President Lee Myung-bak told a Cabinet meeting that tours should be halted except the North allows in South Korean investigators and confined safety measures for tourists are in place, according to Lee’s office.
“Among government responsibilities, nullity is more weighty than protecting the lives of the lower classes,” he said. “The fact that the North shot dead an unarmed tourist cannot be tolerated for any reason.”
Friday’s killing of a 53-year-old South Korean housewife at the Diamond Mountain company further chilled ties between the Koreas - which have before that time been strained after Lee’s conservative, pro-U.S. government took office in February.
The North has refused to hold any government-level contacts with the South in protest of Lee’s hardline policy.
The North expressed regret over the shooting, but has claimed the woman entered a military restricted area and fled hind a soldier told her to halt. The country too demanded the South apologize for suspending the perambulation succeeding the shooting.

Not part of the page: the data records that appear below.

Definition handle (from_line : string -> option DagNode.t) (fuel : nat) (now : nat -> DateTime) (stamp : N)
    (auth_context : AuthContext.t) (r : request) : M unit :=
  match r with
  | Create a => create_command now stamp (AuthContext.current_identity_did auth_context) a
  | Attach proposal_id name shown_path file => attach_command stamp proposal_id name file shown_path
  | Comment uuid proposal_id content parent => comment_command uuid (now 0) stamp auth_context proposal_id content parent
  | Edit proposal_id title description => edit_command stamp proposal_id title description
  | Publish proposal_id => publish_command (now 0) stamp proposal_id
  | Vote proposal_id choice delegate => vote_command fuel now stamp auth_context proposal_id choice delegate
  | Transition proposal_id state => transition_command (now 0) stamp proposal_id state
  | Execute proposal_id => box_unit (execute_command fuel (now 0) stamp auth_context proposal_id)
  | Simulate _ => mret tt
  | CommentReact _ _ _ | CommentTag _ _ _ => unimplemented
  | CommentEdit comment_id proposal_id text => comment_edit_command (now 0) stamp auth_context comment_id proposal_id text
  | CommentHide comment_id proposal_id => comment_hide_command stamp auth_context comment_id proposal_id
  | DagImport path file => box_unit (dag_import_command from_line path file)
  end.

(** The options of every command: the file of a ledger, with its lines, and a namespace. *)
Definition with_options (from_line : string -> option DagNode.t) (dag_path : option (string * option (list string)))
    (namespace : option string) (vm : VM.t S) : VM.t S :=
  let vm := match dag_path with Some (path, file) => VM.set_dag_path from_line path file vm | None => vm end in
  match namespace with Some ns => VM.set_namespace ns vm | None => vm end.
Definition dag_export_selected_of (to_line : DagNode.t -> string) (proposal_id ids_str : option string) (vm : VM.t S) :
    res BoxError (option (list string)) :=
  match proposal_id, ids_str with
  | Some proposal_id, _ => dag_export_proposal_command to_line proposal_id vm
  | None, Some ids_str => Some <$> dag_export_selected_command to_line (trim <$> split_char "," ids_str) vm
  | None, None => Err (EText "Either proposal-id or ids must be specified")
  end.

(** Ids of proposals, and the number of votes. *)
Definition created_id (n : DagNode.t) : option string :=
  match DagNode.data n with NodeData.ProposalCreated i _ => Some i | _ => None end.
Definition is_vote (n : DagNode.t) : bool :=
  match DagNode.data n with NodeData.VoteCast _ _ _ => true | _ => false end.
Record DagSummary : Type := {
  ds_total : nat; ds_types : gmap string N; ds_proposals : gset string; ds_votes : nat;
}.
Definition dag_summary_command (from_line : string -> option DagNode.t) (file : option (option (list string)))
    (vm : VM.t S) : res BoxError DagSummary :=
  ledger ← match file, VM.dag vm with
           | Some lines, _ => Ok (DagLedger.load_from_file from_line lines)
           | None, Some ledger => Ok ledger
           | None, None => Err (EText "DAG ledger is not initialized")
           end;
  let nodes := DagLedger.trace_all_nodes ledger in
  Ok {| ds_total := length nodes; ds_types := DagLedger.get_node_type_summary ledger;
        ds_proposals := list_to_set (omap created_id nodes); ds_votes := length (filter (fun n => is_vote n = true) nodes) |}.

Definition shorten_did (did : string) : string :=
  if str_starts_with "did:" did then default did (last (split_char ":" did)) else did.

(** ** What reaches the machine

    [inert m]: [m] leaves the machine as it was; [refuses m]: it does, and does
    not succeed.  Both are about a machine without a transaction of its own. *)

Definition inactive (vm : VM.t S) : Prop := VMExecution.transaction_active (VM.executor vm) = false.
Definition inert {A} (m : M A) : Prop := forall vm, inactive vm -> (m vm).1 = vm.
Definition refuses {A} (m : M A) : Prop := forall vm, inactive vm -> (m vm).1 = vm /\ is_ok (m vm).2 = false.

Lemma refuses_inert {A} (m : M A) : refuses m -> inert m.
Proof. intros H vm Hi. by destruct (H vm Hi). Qed.

Lemma inert_bind {A B} (m : M A) (k : A -> M B) : inert m -> (forall a, inert (k a)) -> inert (m ≫= k).
Proof.
  intros Hm Hk vm Hi. specialize (Hm vm Hi). unfold mbind, stm_bind.
  destruct (m vm) as [vm' []]; cbn in *; subst vm'; auto. by apply Hk.
Qed.

Lemma refuses_after {A B} (m : M A) (k : A -> M B) : inert m -> (forall a, refuses (k a)) -> refuses (m ≫= k).
Proof.
  intros Hm Hk vm Hi. specialize (Hm vm Hi). unfold mbind, stm_bind.
  destruct (m vm) as [vm' []]; cbn in *; subst vm'; auto. by apply Hk.
Qed.

Lemma refuses_first {A B} (m : M A) (k : A -> M B) : refuses m -> refuses (m ≫= k).
Proof.
  intros Hm vm Hi. destruct (Hm vm Hi) as [H1 H2]. unfold mbind, stm_bind.
  destruct (m vm) as [vm' []]; cbn in *; by subst.
Qed.

Lemma inert_lift {A} (r : res BoxError A) : inert (lift r).
Proof. by intros vm _. Qed.
Lemma inert_looking {A} (r : VM.t S -> res BoxError A) : inert (looking r).
Proof. by intros vm _. Qed.
Lemma inert_ret {A} (a : A) : inert (mret a).
Proof. by intros vm _. Qed.
Lemma inert_throw {A} (e : BoxError) : inert (A := A) (throw e).
Proof. by intros vm _. Qed.
Lemma refuses_throw {A} (e : BoxError) : refuses (A := A) (throw e).
Proof. by intros vm _. Qed.
Lemma inert_on_fork {A} (body : VM.t S -> option AuthContext.t -> string -> stm S BoxError A) : inert (on_fork body).
Proof. by intros vm _. Qed.

(** The transaction is the fork's; the machine that commits has none. *)
Lemma refuses_commit : refuses commit.
Proof.
  intros vm Hi. unfold commit, VM.commit_fork_transaction, VM.on_executor, VMExecution.commit_fork_transaction,
    VMExecution.end_transaction, zoom. unfold inactive in Hi. destruct vm; cbn in *. by rewrite Hi.
Qed.

#[local] Hint Resolve inert_bind refuses_after refuses_first refuses_inert inert_lift inert_looking inert_ret
  inert_throw refuses_throw inert_on_fork refuses_commit : proposal_machine.

Lemma refuses_update_proposal_state now stamp proposal_id st : refuses (update_proposal_state now stamp proposal_id st).
Proof. unfold update_proposal_state. auto with proposal_machine. Qed.

Lemma refuses_create_proposal now stamp proposal lifecycle description logic :
  refuses (create_proposal now stamp proposal lifecycle description logic).
Proof. unfold create_proposal. auto 6 with proposal_machine. Qed.

Lemma refuses_cast_vote now stamp proposal_id voter_id vote delegate :
  refuses (cast_vote now stamp proposal_id voter_id vote delegate).
Proof. unfold cast_vote. auto 6 with proposal_machine. Qed.

Lemma inert_reported m : inert m -> inert (reported m).
Proof. intros Hm vm Hi. specialize (Hm vm Hi). unfold reported. by destruct (m vm) as [? []]. Qed.

Lemma inert_execute_proposal fuel now stamp proposal_id : inert (execute_proposal fuel now stamp proposal_id).
Proof. unfold execute_proposal. apply refuses_inert. auto 6 with proposal_machine. Qed.

#[local] Hint Resolve refuses_update_proposal_state refuses_create_proposal refuses_cast_vote inert_reported
  inert_execute_proposal : proposal_machine.

Lemma inert_execute_command fuel now stamp auth_context proposal_id :
  inert (execute_command fuel now stamp auth_context proposal_id).
Proof.
  unfold execute_command. repeat (apply inert_bind; [auto with proposal_machine|intros ?]).
  repeat case_match; auto with proposal_machine.
Qed.

(** The requests that store something about a proposal itself. *)
Definition stores (r : request) : bool :=
  match r with Create _ | Attach _ _ _ _ | Edit _ _ _ | Publish _ | Vote _ _ _ | Transition _ _ => true | _ => false end.

(** The ledger after a request: only an import adds to it. *)
Definition imported (from_line : string -> option DagNode.t) (r : request) (d : option DagLedger.t) : option DagLedger.t :=
  match r, d with
  | DagImport _ (Some lines), Some ledger => Some (DagLedger.import_nodes (DagLedger.read_nodes from_line lines) ledger).1
  | _, _ => d
  end.

Lemma with_dag_same (vm : VM.t S) : VM.with_dag (VM.dag vm) vm = vm.
Proof. by destruct vm. Qed.

Lemma dag_import_effect from_line path file (vm : VM.t S) :
  (dag_import_command from_line path file vm).1 = VM.with_dag (imported from_line (DagImport path file) (VM.dag vm)) vm.
Proof.
  unfold dag_import_command. destruct (VM.dag vm) as [ledger|] eqn:Hd, file as [lines|]; cbn [fst imported];
    rewrite <- ?Hd, ?with_dag_same; try done.
  unfold DagLedger.import_from_file. by destruct (DagLedger.import_nodes _ ledger).
Qed.

(** What a request does to a machine that is not itself a fork. *)
Lemma handle_effect from_line fuel now stamp auth_context r vm : inactive vm ->
  (handle from_line fuel now stamp auth_context r vm).1 = VM.with_dag (imported from_line r (VM.dag vm)) vm /\
  (stores r = true -> is_ok (handle from_line fuel now stamp auth_context r vm).2 = false).
Proof.
  intros Hi. destruct (match r with DagImport _ _ => true | _ => false end) eqn:Hr.
  - destruct r as [| | | | | | | | | | | | |path file]; try done. split; [|done].
    rewrite <- (dag_import_effect from_line path file vm). cbn [handle].
    unfold box_unit, mbind, stm_bind. by destruct (dag_import_command from_line path file vm) as [? []].
  - assert (imported from_line r (VM.dag vm) = VM.dag vm) as ->
      by by destruct r. rewrite with_dag_same.
    assert (if stores r then refuses (handle from_line fuel now stamp auth_context r)
            else inert (handle from_line fuel now stamp auth_context r)) as H;
      [|destruct (stores r); [by destruct (H _ Hi)|by split; [apply H|]]].
    destruct r as [a|? ? ? file|? ? ? ?|? title description| |? ? ?|? st| | | | | | |path file]; cbn.
    + unfold create_command. by repeat (apply refuses_after; [auto with proposal_machine|intros ?]; try solve [auto with proposal_machine]).
    + unfold attach_command. auto 6 with proposal_machine.
    + apply inert_bind; [by intros ? ?|auto with proposal_machine].
    + unfold edit_command. destruct title, description; auto with proposal_machine.
    + intros vm' Hv. unfold publish_command. destruct (VM.fork vm'); auto. by apply refuses_update_proposal_state.
    + unfold vote_command. by repeat (apply refuses_after; [auto with proposal_machine|intros ?]; try solve [auto with proposal_machine]).
    + unfold transition_command. destruct (state_of_name st); auto with proposal_machine.
    + apply inert_bind; [apply inert_execute_command|auto with proposal_machine].
    + auto with proposal_machine.
    + by intros ? ?.
    + by intros ? ?.
    + by intros ? ?.
    + by intros ? ?.
    + done.
Qed.

Lemma with_options_inactive from_line dag_path namespace vm :
  inactive vm -> inactive (with_options from_line dag_path namespace vm).
Proof.
  unfold inactive, with_options. intros Hi. destruct dag_path as [[path file]|], namespace, vm; cbn in *; try done.
  all: unfold VM.set_dag_path; by case_match.
Qed.
(** C9. The proposal commands have next to no effect.  On a machine without a
    transaction of its own every command leaves the machine as the options of
    the command line make it (its ledger's file and its namespace), its storage
    included, but for [dag-import], which adds the nodes of the file to the
    ledger; and the requests to create, attach, edit, publish, vote and change
    state never succeed.  The commands write to a clone of a fork's storage and
    commit the transaction on the machine, which has none; comments go to a
    clone. *)
Theorem requests_have_no_effect dag_path namespace fuel now clock stamp auth_context c vm :
  VMExecution.transaction_active (VM.executor vm) = false ->
  let start := with_options from_line dag_path namespace vm in
  let outcome := handle_proposal_command dag_path namespace fuel now clock stamp auth_context c vm in
  outcome.1 = VM.with_dag (ledger_after c (VM.dag start)) start /\
  (match c with Change r => stores r | _ => false end = true -> is_ok outcome.2 = false).
Proof.
  intros Hi%(with_options_inactive from_line dag_path namespace). unfold handle_proposal_command.
  destruct c as [r| | | | | | | | | | | | |]; cbn [dispatch ledger_after];
    [by apply handle_effect|rewrite with_dag_same; split; [apply shows_keeps|done]..].
Qed.

End Dispatch.

End ProposalDispatch.

(** ** Concrete displays *)
Module ViewExamples.

Import ProposalViews.

#[local] Existing Instance Samples.platform.
#[local] Existing Instance Samples.renderings.
#[local] Existing Instance ClockSamples.seconds.
#[local] Existing Instance LifecycleExamples.ascii_case.
#[local] Existing Instance CommentExamples.sample_codec.
#[local] Existing Instance ProposalExamples.sample_proposal_calls.

(** A thread of two, and a reply to a comment that is not there. *)
Definition comment (id : string) (at_ : Z) (parent : option string) : ProposalComment.t :=
  ProposalComment.new id (at_ : @DateTime ClockSamples.seconds) "alice" "text" parent [].
Definition thread : gmap string ProposalComment.t :=
  {[ "a" := comment "a" 1 None; "b" := comment "b" 2 (Some "a"); "c" := comment "c" 3 (Some "x") ]}.

Lemma thread_keyed : keyed thread.
Proof.
  apply (map_Forall_to_list (fun i c => ProposalComment.id c = i)). vm_compute. repeat constructor.
Qed.

Lemma threads_shown_once_witness :
  print_threads 3 thread = Ok [(0, comment "a" 1 None); (1, comment "b" 2 (Some "a"))] /\
  exists rows, print_threads (size thread) thread = Ok rows /\ NoDup rows /\
    forall d c, (d, c) ∈ rows <-> at_depth thread d c.
Proof.
  split; [vm_compute; reflexivity|]. apply threads_shown_once; [|exact thread_keyed]. intros l. reflexivity.
Defined.

(** Alice answers herself; both comments bear the time of the display. *)
Definition stored (parent : option string) : StoredComment :=
  {| sc_author := "alice"; sc_timestamp := "now"; sc_content := "text"; sc_parent := parent |}.

Lemma same_second_reply_never_ends_witness :
  display_threaded_comments 100 7 [stored None; stored (Some "7_alice")] = OutOfFuel.
Proof.
  apply (same_second_reply_never_ends 100 7 _ (stored None) (stored (Some "7_alice")));
    [by left|right; by left|reflexivity..].
Defined.

(** A line is the id of a node. *)
Definition node_of (line : string) : option DagNode.t :=
  Some {| DagNode.id := line; DagNode.parent_ids := []; DagNode.timestamp := 0; DagNode.namespace := "default";
          DagNode.data := NodeData.ProposalCreated line "Title" |}.

Lemma diff_counts_are_right_witness :
  exists d, handle_dag_diff_command node_of DagNode.id (Some ["a"; "b"]) (Some ["b"; "c"; "d"]) true = Ok d /\
    df_base d = 2 /\ df_other d = 3%N /\ df_common d + df_added d = 2 /\ df_common d + df_removed d = 3.
Proof.
  apply (diff_counts_are_right node_of DagNode.id (Some ["a"; "b"]) (Some ["b"; "c"; "d"]) true).
  - vm_compute. repeat constructor; set_solver.
  - vm_compute. repeat constructor; set_solver.
  - vm_compute. discriminate.
Defined.

(** An abstention is recorded as 0.5, which rounds to a yes in the trace. *)
Lemma abstention_shown_as_yes : vote_label (ProposalCommands.vote_number "abstain") = "YES".
Proof. vm_compute. reflexivity. Qed.

(** A proposal is not created; of two nodes in a file, the one that is not in
    the ledger is imported. *)
Definition run (c : ProposalDispatch.command) :=
  ProposalDispatch.handle_proposal_command node_of DagNode.id DagNode.id (Some ("ledger", Some ["a"])) (Some "coop") 10
    (ProposalExamples.at_second 5) 5 5 InMemoryStorage.admin c ProposalExamples.machine.
Definition create : ProposalDispatch.command := ProposalDispatch.Change ProposalExamples.creation.
Definition import : ProposalDispatch.command :=
  ProposalDispatch.Change (ProposalCommands.DagImport "other" (Some ["a"; "b"])).
Definition start : VM.t InMemoryStorage.t :=
  ProposalCommands.with_options node_of (Some ("ledger", Some ["a"])) (Some "coop") ProposalExamples.machine.

Lemma requests_have_no_effect_witness :
  (run create).1 = start /\ is_ok (run create).2 = false /\
  VM.dag (run import).1 <> VM.dag start /\ VM.get_storage_backend (run import).1 = VM.get_storage_backend start.
Proof.
  destruct (ProposalDispatch.requests_have_no_effect node_of DagNode.id DagNode.id (Some ("ledger", Some ["a"]))
    (Some "coop") 10 (ProposalExamples.at_second 5) 5 5 InMemoryStorage.admin create ProposalExamples.machine eq_refl)
    as [H1 H2].
  destruct (ProposalDispatch.requests_have_no_effect node_of DagNode.id DagNode.id (Some ("ledger", Some ["a"]))
    (Some "coop") 10 (ProposalExamples.at_second 5) 5 5 InMemoryStorage.admin import ProposalExamples.machine eq_refl)
    as [H3 _].
  split; [exact H1|]. split; [exact (H2 eq_refl)|].
  unfold run. rewrite H3. split; [vm_compute; discriminate|reflexivity].
Defined.

End ViewExamples.
Definition load_account (name : string) : M unit := fun s =>
  let path := accounts_dir s ++ [name] in
  if FileSystem.is_file path (fs s) && has_extension "json" name then
    match FileSystem.read_to_string path (fs s) with
    | Ok account_str =>
        match account_from_str account_str with
        | Ok account => (with_accounts (<[user_id account := account]> (account_cache s)) s, Ok tt)
        | Err e => (s, Err (StorageError.SerializationError "FileResourceAccount" e))
        | Panic m => (s, Panic m)
        | OutOfFuel => (s, OutOfFuel)
        end
    | Err e => (s, Err (StorageError.IoError "reading account file"
                 ("Failed to read account file '" +:+ display_path path +:+ "': " +:+ io_display e)))
    | Panic m => (s, Panic m)
    | OutOfFuel => (s, OutOfFuel)
    end
  else (s, Ok tt).
Definition load_account_cache : M unit := fun s =>
  (_ ← modify (with_accounts ∅);
   if negb (FileSystem.exists_ (accounts_dir s) (fs s)) then mret tt
   else
     names ← lift (map_err (fun e => StorageError.IoError "reading accounts directory"
               ("Failed to read accounts directory '" +:+ display_path (accounts_dir s) +:+ "': " +:+ io_display e))
               (FileSystem.read_dir dir_order (accounts_dir s) (fs s)));
     foldr (fun name next => _ ← load_account name; next) (mret tt) names) s.
Definition member (coop : string) : Identity.t :=
  Identity.add_metadata "coop_id" coop
    {| Identity.did := "did:key:z1"; Identity.public_key_bytes := "key"; Identity.private_key_bytes := None;
       Identity.public_key_multibase := "z1";
       Identity.profile := {| public_username := "name"; full_name := None; other_fields := ∅ |};
       Identity.identity_type := "member" |}.
Definition sample_proposal (ns : string) : FederatedProposal.t :=
  FederatedProposal.new 5 "p1" ns ["Yes"; "No"] "alice" (SingleCoop "coop") OneCoopOneVote.
Definition sample_vote (voter : string) (yes no : Z) : FederatedVote.t :=
  {| FederatedVote.proposal_id := "p1"; FederatedVote.voter := voter;
     FederatedVote.ranked_choices := [f64_of_Z yes; f64_of_Z no]; FederatedVote.message := "vote";
     FederatedVote.signature := "signed" |}.
(** What is written in the examples, in a table. *)
#[local] Instance float_eq_dec : EqDecision f64.
Proof. solve_decision. Defined.
#[local] Instance vote_eq_dec : EqDecision FederatedVote.t.
Proof. solve_decision. Defined.
#[local] Instance scope_eq_dec : EqDecision ProposalScope.
Proof. solve_decision. Defined.
#[local] Instance model_eq_dec : EqDecision VotingModel.
Proof. solve_decision. Defined.
#[local] Instance proposal_eq_dec : EqDecision FederatedProposal.t.
Proof. solve_decision. Defined.
Definition sample_proposals : list FederatedProposal.t := [sample_proposal "federation"; sample_proposal "governance"].
Definition sample_votes : list (list FederatedVote.t) :=
  let v1 := sample_vote "v1" 1 0 in let v2 := sample_vote "v2" 1 0 in
  [[]; [v1]; [v1; v2]; [v1; v2; sample_vote "v1" 0 1]].

#[global] Instance sample_json : FederationJson :=
  {| proposal_to_vec := table_to_vec sample_proposals; proposal_from_slice := table_from_slice sample_proposals;
     votes_to_vec := table_to_vec sample_votes; votes_from_slice := table_from_slice sample_votes;
     identity_from_slice := fun _ => Err "no identities" |}.
#[global] Instance sample_json_laws : FederationJsonLaws.
Proof. split; intros; by apply table_round_trip. Qed.

Lemma sample_plain voter yes no : (0 <= yes <= 1)%Z -> (0 <= no <= 1)%Z ->
  Forall short_decimal (FederatedVote.ranked_choices (sample_vote voter yes no)).
Proof.
  assert (forall n, (0 <= n <= 1)%Z -> short_decimal (f64_of_Z n)) as H; [|by repeat constructor; apply H].
  intros n Hn. assert (n = 0 \/ n = 1)%Z as [-> | ->] by lia.
  - split; [done|]. exists false, 0%N, 0%N. by repeat split.
  - split; [done|]. exists false, 1%N, 0%N. by repeat split.
Qed.

Definition storage : Trusting :=
  {| inner := InMemoryStorage.after [InMemoryStorage.CreateAccount 0 (Some InMemoryStorage.admin) "root" 1000000]
                InMemoryStorage.new |}.

Definition started : FederationCache.t * Trusting :=
  (save_proposal_with_auth 5 None (sample_proposal "federation") (new, storage)).1.
Definition cast (voter : string) (yes no : Z) (st : FederationCache.t * Trusting) : FederationCache.t * Trusting :=
  (save_vote 6 (sample_vote voter yes no) (Some (member "coop")) st).1.
(** The states are computed once. *)
Definition opened : FederationCache.t * Trusting := Eval vm_compute in started.
Definition one_vote : FederationCache.t * Trusting := Eval vm_compute in cast "v1" 1 0 opened.
Definition two_votes : FederationCache.t * Trusting := Eval vm_compute in cast "v2" 1 0 one_vote.
Definition three_votes : FederationCache.t * Trusting := Eval vm_compute in cast "v1" 0 1 two_votes.
(** What no event and no call changes: the stored proposals and votes and the
    identity and settings of the node; peers are only added, and the retries
    stay within their bounds.  Unless it [stops] the node keeps running. *)
Record kept (stops : bool) (s s' : t) : Prop := {
  kept_storage : federation_storage s' = federation_storage s;
  kept_peer_id : local_peer_id s' = local_peer_id s;
  kept_config : config s' = config s;
  kept_role : role s' = role s;
  kept_peers : known_peers s ⊆ known_peers s';
  kept_retries : RetryTheorems.wf (retry_manager s) -> RetryTheorems.wf (retry_manager s');
  kept_running : stops = false -> running s = true -> running s' = true;
}.

#[local] Instance kept_preorder stops : PreOrder (kept stops).
Proof.
  split; [by intros s|]. intros s1 s2 s3 [] []. split; [congruence..|set_solver|auto|auto].
Qed.

Section Keeping.

Context (stops : bool).

Definition keeps {A} (m : M A) : Prop := forall s, kept stops s (m s).1.

Lemma holds_bind {A B} (m : M A) (k : A -> M B) : keeps m -> (forall a, keeps (k a)) -> keeps (m ≫= k).
Proof.
  intros Hm Hk s. specialize (Hm s). unfold mbind, stm_bind. destruct (m s) as [s1 [a| | |]]; cbn in *; [|done..].
  etransitivity; [exact Hm|apply Hk].
Qed.
Lemma holds_ret {A} (a : A) : keeps (mret a).
Proof. by intros s. Qed.
Lemma holds_lift {A} (r : res Stop A) : keeps (lift r).
Proof. by intros s. Qed.
Lemma holds_throw {A} (e : Stop) : keeps (throw (A := A) e).
Proof. by intros s. Qed.
Lemma holds_get : keeps get_state.
Proof. by intros s. Qed.
Lemma holds_modify f : (forall s, kept stops s (f s)) -> keeps (modify f).
Proof. intros Hf s. apply Hf. Qed.

Lemma holds_send e : keeps (send e).
Proof. intros s. unfold send. by destruct (channel_accepts (channel s)). Qed.
Lemma holds_try_send e : keeps (try_send e).
Proof. intros s. unfold try_send. by destruct (channel_accepts (channel s)). Qed.
Lemma holds_dial addr : keeps (dial addr).
Proof. intros s. unfold dial. by destruct (sw_dial addr (swarm s)). Qed.
Lemma holds_add_address p a : keeps (add_address p a).
Proof. by intros s. Qed.
Lemma holds_record_failure now r op tgt : keeps (record_failure now r op tgt).
Proof.
  intros s. unfold record_failure, zoom.
  pose proof (fun Hw => RetryTheorems.wf_record_failure (E := Stop) overflow_checks now r op tgt (retry_manager s) Hw) as Hw.
  destruct (RetryManager.record_failure _ _ _ _ _ _) as [m' res]. by split.
Qed.

Hint Resolve holds_bind holds_ret holds_lift holds_throw holds_get holds_send holds_try_send holds_dial
  holds_add_address holds_record_failure : kept.

Lemma holds_dial_with_retry addr : keeps (dial_with_retry addr).
Proof.
  unfold dial_with_retry. apply holds_bind; [auto with kept|]. intros [[]| | |]; auto with kept.
  apply holds_bind; [|auto with kept]. apply holds_modify. intros s. split; try done. apply RetryTheorems.wf_record_success.
Qed.
Hint Resolve holds_dial_with_retry : kept.

Lemma holds_handle_network_event now r e : keeps (handle_network_event now r e).
Proof.
  destruct e as [| | | | | | | | | |op tgt]; cbn [handle_network_event]; auto with kept.
  apply holds_bind.
  { apply holds_modify. intros s. split; try done. apply RetryTheorems.wf_clear_backoff. }
  intros _. repeat case_match; auto with kept.
  apply holds_bind; [auto with kept|]. intros d. destruct (is_ok d); auto with kept.
Qed.

Lemma holds_discover found : keeps (discover found).
Proof.
  induction found as [|[p a] found IH]; cbn [discover]; [auto with kept|].
  apply holds_bind; [auto with kept|intros _]. apply holds_bind; [auto with kept|intros _].
  apply holds_bind; [auto with kept|intros s]. apply holds_bind; [|auto]. case_decide; auto with kept.
Qed.

Lemma holds_handle_swarm_event e : keeps (handle_swarm_event e).
Proof.
  destruct e as [|p a| | | | | | |b|]; cbn [handle_swarm_event]; auto with kept.
  - apply holds_bind; [auto with kept|intros _]. apply holds_bind; [|auto with kept].
    apply holds_modify. intros s. split; try done. cbn. set_solver.
  - destruct b as [|k|m|i]; cbn [handle_behaviour_event].
    + apply holds_ret.
    + destruct k as [| | | |p []|]; cbn; auto with kept.
    + destruct m; cbn; [apply holds_discover|auto with kept].
    + destruct i; cbn; auto with kept. by apply holds_modify.
Qed.

Lemma holds_react h : (h = Stopped -> stops = true) -> keeps (react h).
Proof.
  intros Hstop. destruct h; cbn [react]; auto with kept.
  - apply holds_handle_swarm_event.
  - intros s. unfold next_event. destruct (channel s) as [|e rest]; [done|].
    etransitivity; [|apply holds_handle_network_event]. by split.
  - intros s. unfold resume_retries. by destruct (retries_to_resume _ _).
  - intros s. unfold fire_timer. by destruct (timers s) as [|[] ?].
  - apply holds_try_send.
  - apply holds_try_send.
  - apply holds_try_send.
  - apply holds_try_send.
  - unfold send_custom_message. repeat case_match; auto with kept.
  - apply holds_modify. intros s. split; try done. by rewrite Hstop.
Qed.

Lemma holds_connect now random addrs : keeps (connect_to_bootstrap_nodes now random addrs).
Proof.
  induction addrs as [|addr addrs IH]; cbn [connect_to_bootstrap_nodes]; [auto with kept|].
  apply holds_bind; [auto with kept|intros r]. apply holds_bind; [|auto].
  destruct (is_ok r); [auto with kept|]. apply holds_bind; [auto with kept|].
  intros [d|]; [by apply holds_modify|auto with kept].
Qed.

End Keeping.

Lemma steps_kept s s' : rtc step s s' -> kept true s s'.
Proof.
  induction 1 as [s|s s1 s' Hstep _ IH]; [done|]. etransitivity; [|exact IH].
  destruct Hstep as [h s s1 r Hr _]. pose proof (holds_react true h ltac:(done) s) as Hk. by rewrite Hr in Hk.
Qed.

About 1.9 million visitors, mostly South Koreans, have visited the resort since it opened in 1998.
The tour is one of major inter-Korean reconciliation projects initiated by Lee’s liberal predecessors, but it has also been criticized for funneling money to the North’s regime.
The Koreas are still formally at contention because their 1950-53 Korean War ended in any armistice, not a calmness treaty.
Results of the autopsy on the woman’s material part, released Wednesday, showed she died from bullet wounds to her chest and hip that caused excessive blood-letting due to lung and liver damage.
But the autopsy was not able to establish how far the shooter was from the tourist, Seo Jung-seok, a senior officer at the National Institute of Scientific Investigation, told reporters.